The rhetoric from Tehran reflects the desire of the clerical and military establishment to keep war at arm’s length. In the immediate term, the task will be to recoup the strength of the militant groups it backs in the region and ensure it isn’t baited into a full-blown war.
In Lebanon, the priority is to preserve what’s left of Hezbollah, according to Vali Nasr, a former senior adviser to the U.S. State Department and professor of Middle East studies at Johns Hopkins University. The group, like Hamas, is considered a terrorist organization by the U.S. and many of its allies.

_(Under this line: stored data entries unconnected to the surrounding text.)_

(** A timer of [E] enters the queue. *)
Lemma addTimerInLoop_loose E q p :
  loose E q → p ∈ E → ∃ q', addTimerInLoop q p = Ok q' ∧ loose (E ∖ {[p]}) q'.
Proof.
  intros HE Hp. destruct (loose_out _ _ HE _ Hp) as (t & Ht & Ha).
  destruct (tq_insert_ok q p t (loose_wf _ _ HE) Ht Ha) as (q1 & E1 & Hw1 & Eq). unfold addTimerInLoop.
  rewrite E1. mred. subst q1. rewrite (get_timer_Some _ p t) by done. mred. eexists. split; [done|].
  set (q2 := set_timers q _ _) in *.
  assert (H2 : loose (E ∖ {[p]}) q2).
  { split; [done|..]; simpl.
    - intros p' [Hin Hne]%elem_of_difference. destruct (loose_out _ _ HE _ Hin) as (t' & Ht' & Ha').
      exists t'. split; [done|]. rewrite elem_of_union, elem_of_singleton. intros [[= -> _]|?]; set_solver.
    - intros p' t' Ht'. rewrite elem_of_union, elem_of_singleton. destruct (decide (p' = p)) as [->|Hne].
      + left. left. congruence.
      + destruct (loose_owned _ _ HE _ _ Ht'); [tauto|set_solver]. }
  destruct (match m_timers q with [] => _ | _ => _ end); [|done].
  destruct H2 as [[] H2 H3]. split; [by split|done..].
Qed.

Lemma cancelInLoop_loose E q id : loose E q → ∃ q', cancelInLoop q id = Ok q' ∧ loose E q'.
Proof.
  intros HE. destruct (cancel_ok q id (loose_wf _ _ HE)) as (q' & E' & Hw & Eq). exists q'. split; [done|].
  split; [done|..]; rewrite Eq; destruct (bool_decide (id ∈ m_activeTimers q)) eqn:Ea; bprop;
    try (destruct (is_callingExpiredTimers q); simpl; apply HE); simpl.
  - intros p Hp. destruct (loose_out _ _ HE _ Hp) as (t & Ht & Ha).
    destruct (wf_active _ (loose_wf _ _ HE) _ Ea) as (t' & Ht' & Hs & _).
    exists t. rewrite lookup_delete_ne; [split; [done|set_solver]|].
    intros E0. apply Ha. assert (t' = t) as -> by congruence. destruct id. simpl in *. by subst.
  - intros p t [Hne Ht]%lookup_delete_Some. destruct (loose_owned _ _ HE _ _ Ht) as [Ha|]; [left|by right].
    apply elem_of_difference. split; [done|]. rewrite elem_of_singleton. intros <-. by simpl in Hne.
Qed.

(** What a step does: it returns a good state, or the allocator fails. *)
Definition returns {A} (P : A → Prop) (r : res A) : Prop :=
  match r with Ok a => P a | Fail (FThrow _) => True | Fail _ => False end.

Lemma returns_bind {A B} (P : A → Prop) (Q : B → Prop) (r : res A) (f : A → res B) :
  returns P r → (∀ a, P a → returns Q (f a)) → returns Q (r ≫= f).
Proof. destruct r as [a|[]]; simpl; auto. Qed.

Lemma returns_foldM {A S} (P : S → Prop) (f : S → A → res S) (l : list A) : ∀ s,
  P s → (∀ s a, a ∈ l → P s → returns P (f s a)) → returns P (foldM f s l).
Proof.
  induction l as [|a l IH]; intros s Hs Hf; [done|]. cbn [foldM]. eapply returns_bind; [apply (Hf s a); [by left|done]|].
  intros s' Hs'. apply IH; [done|]. intros s1 b Hb. apply Hf. by right.
Qed.

Section ownership.
Context (alloc : gmap Z Timer → option Z).
Hypothesis Hal : ∀ H p, alloc H = Some p → H !! p = None ∧ 0 < p < UINTPTR_MAX.

Lemma new_timer_loose E q q' p cb when_ interval repeat :
  loose E q → new_timer alloc q cb when_ interval repeat = Ok (q', p) → loose ({[p]} ∪ E) q' ∧ p ∉ E.
Proof.
  intros HE En. destruct (wf_new_timer alloc Hal _ _ _ _ _ _ _ (loose_wf _ _ HE) En) as (Hw & Hfree & ->).
  assert (p ∉ E) as Hp by (intros Hin; destruct (loose_out _ _ HE _ Hin) as (t & Ht & _); congruence).
  split; [|done]. split; [done|..]; simpl.
  - intros p'. destruct (decide (p' = p)) as [->|Hne].
    + intros _. rewrite lookup_insert_eq. eexists. split; [done|]. simpl. intros Ha.
      destruct (wf_active _ (loose_wf _ _ HE) _ Ha) as (t' & Ht' & _). simpl in Ht'. congruence.
    + rewrite lookup_insert_ne by done. intros [?|Hin]%elem_of_union; [set_solver|]. by apply (loose_out _ _ HE).
  - intros p' t'. rewrite lookup_insert_Some. intros [[<- <-]|[Hne Ht]]; [set_solver|].
    destruct (loose_owned _ _ HE _ _ Ht); [by left|set_solver].
Qed.

Lemma run_op_loose E q o : loose E q → returns (loose E) (run_op alloc q o).
Proof.
  intros HE. destruct o as [cb when_ interval repeat|id]; simpl.
  2:{ destruct (cancelInLoop_loose E q id HE) as (q' & -> & ?). done. }
  unfold addTimer. destruct (new_timer alloc q cb when_ interval repeat) as [[q1 p]|f] eqn:En; mred.
  - destruct (new_timer_loose _ _ _ _ _ _ _ _ HE En) as [H1 Hp].
    destruct (addTimerInLoop_loose _ q1 p H1) as (q2 & E2 & H2); [set_solver|]. rewrite E2. mred.
    replace (({[p]} ∪ E) ∖ {[p]}) with E in H2 by set_solver.
    unfold get_timer. destruct (tq_heap q2 !! p) as [t|] eqn:Et; simpl; [done|]. exfalso.
    unfold addTimerInLoop in E2. apply bind_Ok in E2 as ([q3 ec] & E3 & E2). cbn beta iota in E2. minv E2.
    unfold get_timer in Hm. assert (tq_heap q3 !! p = None) as Eh by by destruct ec. by rewrite Eh in Hm.
  - unfold new_timer in En. destruct (alloc (tq_heap q)); [done|]. by injection En as <-.
Qed.

Context (script : nat → list tq_op).

Lemma loose_log E q l : loose E q → loose E (mkTQ (m_timers q) (m_activeTimers q) (is_callingExpiredTimers q)
  (m_cancelingTimers q) (tq_heap q) (s_numCreated q) (tq_armed q) l).
Proof. intros [[] H1 H2]. split; [by split|done..]. Qed.

Lemma loose_calling E q b c : loose E q → loose E (set_callingExpired q b c).
Proof. intros [[] H1 H2]. split; [by split|done..]. Qed.

Lemma loose_armed E q w : loose E q → loose E (resetTimerfd q w).
Proof. intros [[] H1 H2]. split; [by split|done..]. Qed.

Lemma run_timer_loose E q e : loose E q → e.2 ∈ E → returns (loose E) (run_timer alloc script q e).
Proof.
  intros HE He. unfold run_timer. destruct (loose_out _ _ HE _ He) as (t & Ht & _).
  rewrite (get_timer_Some _ _ _ Ht). mred. apply returns_foldM; [by apply loose_log|].
  intros s o _. apply run_op_loose.
Qed.

Lemma getExpired_loose E q now :
  loose E q → m_timers q ≠ [] →
  ∃ q' es, getExpired q now = Ok (q', es) ∧ loose (list_to_set es.*2 ∪ E) q' ∧ base.NoDup es.*2 ∧
    ∀ p, p ∈ es.*2 → p ∉ E.
Proof.
  intros HE Hne. pose proof (loose_wf _ _ HE) as Hw. destruct (getExpired_ok q now Hw Hne) as (A & E1 & Hw1 & Hh & Hnd).
  set (es := filter (λ e, e.1 ≤ now) (m_timers q)) in *. set (q1 := set_timers q _ A) in *.
  assert (Hdis : ∀ p, p ∈ es.*2 → p ∉ E).
  { intros p (e & -> & He)%list_elem_of_fmap Hp. apply list_elem_of_filter in He as [_ He].
    destruct (wf_timers _ Hw _ He) as (t & Ht & _ & Ha). destruct (loose_out _ _ HE _ Hp) as (t' & Ht' & Ha').
    assert (t' = t) as -> by congruence. done. }
  exists q1, es. split_and!; [done| |done|done]. split; [done|..].
  - intros p [Hp|Hp]%elem_of_union.
    + apply elem_of_list_to_set, list_elem_of_fmap in Hp as (e & -> & He). by apply Hh.
    + destruct (loose_out _ _ HE _ Hp) as (t & Ht & Ha). exists t. split; [done|]. intros Ha1.
      destruct (wf_active _ Hw1 _ Ha1) as (t' & Ht' & _ & Hin). simpl in *.
      apply list_elem_of_filter in Hin as [_ Hin]. destruct (wf_timers _ Hw _ Hin) as (t2 & Ht2 & _ & Ha2). simpl in *.
      assert (t2 = t) as -> by congruence. done.
  - intros p t Ht. destruct (loose_owned _ _ HE _ _ Ht) as [Ha|]; [|set_solver].
    destruct (wf_active _ Hw _ Ha) as (t' & Ht' & _ & Hin). assert (t' = t) as -> by (simpl in *; congruence).
    destruct (decide (m_expiration t ≤ now)) as [Hle|Hgt].
    + right. apply elem_of_union_l, elem_of_list_to_set, list_elem_of_fmap. exists (m_expiration t, p). split; [done|].
      by apply list_elem_of_filter.
    + left. assert ((m_expiration t, p) ∈ m_timers q1) as Hin1 by by apply list_elem_of_filter.
      destruct (wf_timers _ Hw1 _ Hin1) as (t2 & Ht2 & _ & Ha2). simpl in *. congruence.
Qed.

Lemma reset1_loose E q now e :
  loose ({[e.2]} ∪ E) q → e.2 ∉ E → ∃ q', reset1 now q e = Ok q' ∧ loose E q'.
Proof.
  intros HE He. destruct (loose_out _ _ HE e.2) as (t & Ht & Ha); [set_solver|].
  destruct (reset1_ok q now e t (loose_wf _ _ HE) Ht Ha) as (q' & E' & Hw' & _ & Hfate & Hh & Hact).
  exists q'. split; [done|]. split; [done|..].
  - intros p Hp. assert (p ≠ e.2) by set_solver. destruct (loose_out _ _ HE p) as (t' & Ht' & Ha'); [set_solver|].
    exists t'. by rewrite Hh, Hact.
  - intros p t' Ht'. destruct (decide (p = e.2)) as [->|Hne].
    + destruct (goes_on q e t); [|congruence]. apply (wf_scheduled _ _ _ Hw') in Hfate as [H1 H2]. left. congruence.
    + rewrite Hh in Ht' by done. rewrite Hact by done. destruct (loose_owned _ _ HE _ _ Ht'); [by left|set_solver].
Qed.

“The priority for Iran is deterrence — it does not want a larger war right now and it suspects that Israel wants one,” said Nasr. “It’s not about avenging Nasrallah, it’s about rebuilding their position.”
There’s no disguising Iran’s vulnerability of late. Amid the string of major attacks targeting Iranian allies and personnel, former President Ebrahim Raisi died in a helicopter crash, leading to an election that ushered in reformist leader Pezeshkian in July. Yet the weakness goes back further.
The demise of the Hezbollah chief has echoes of the U.S.’s taking out of Qassem Soleimani, Iran’s most prominent general and a national hero, in early 2020. That was during the presidency of Donald Trump, a hawk on Iran who one of Israeli Prime Minister Benjamin Netanyahu’s key coalition partners has endorsed for a return to the White House.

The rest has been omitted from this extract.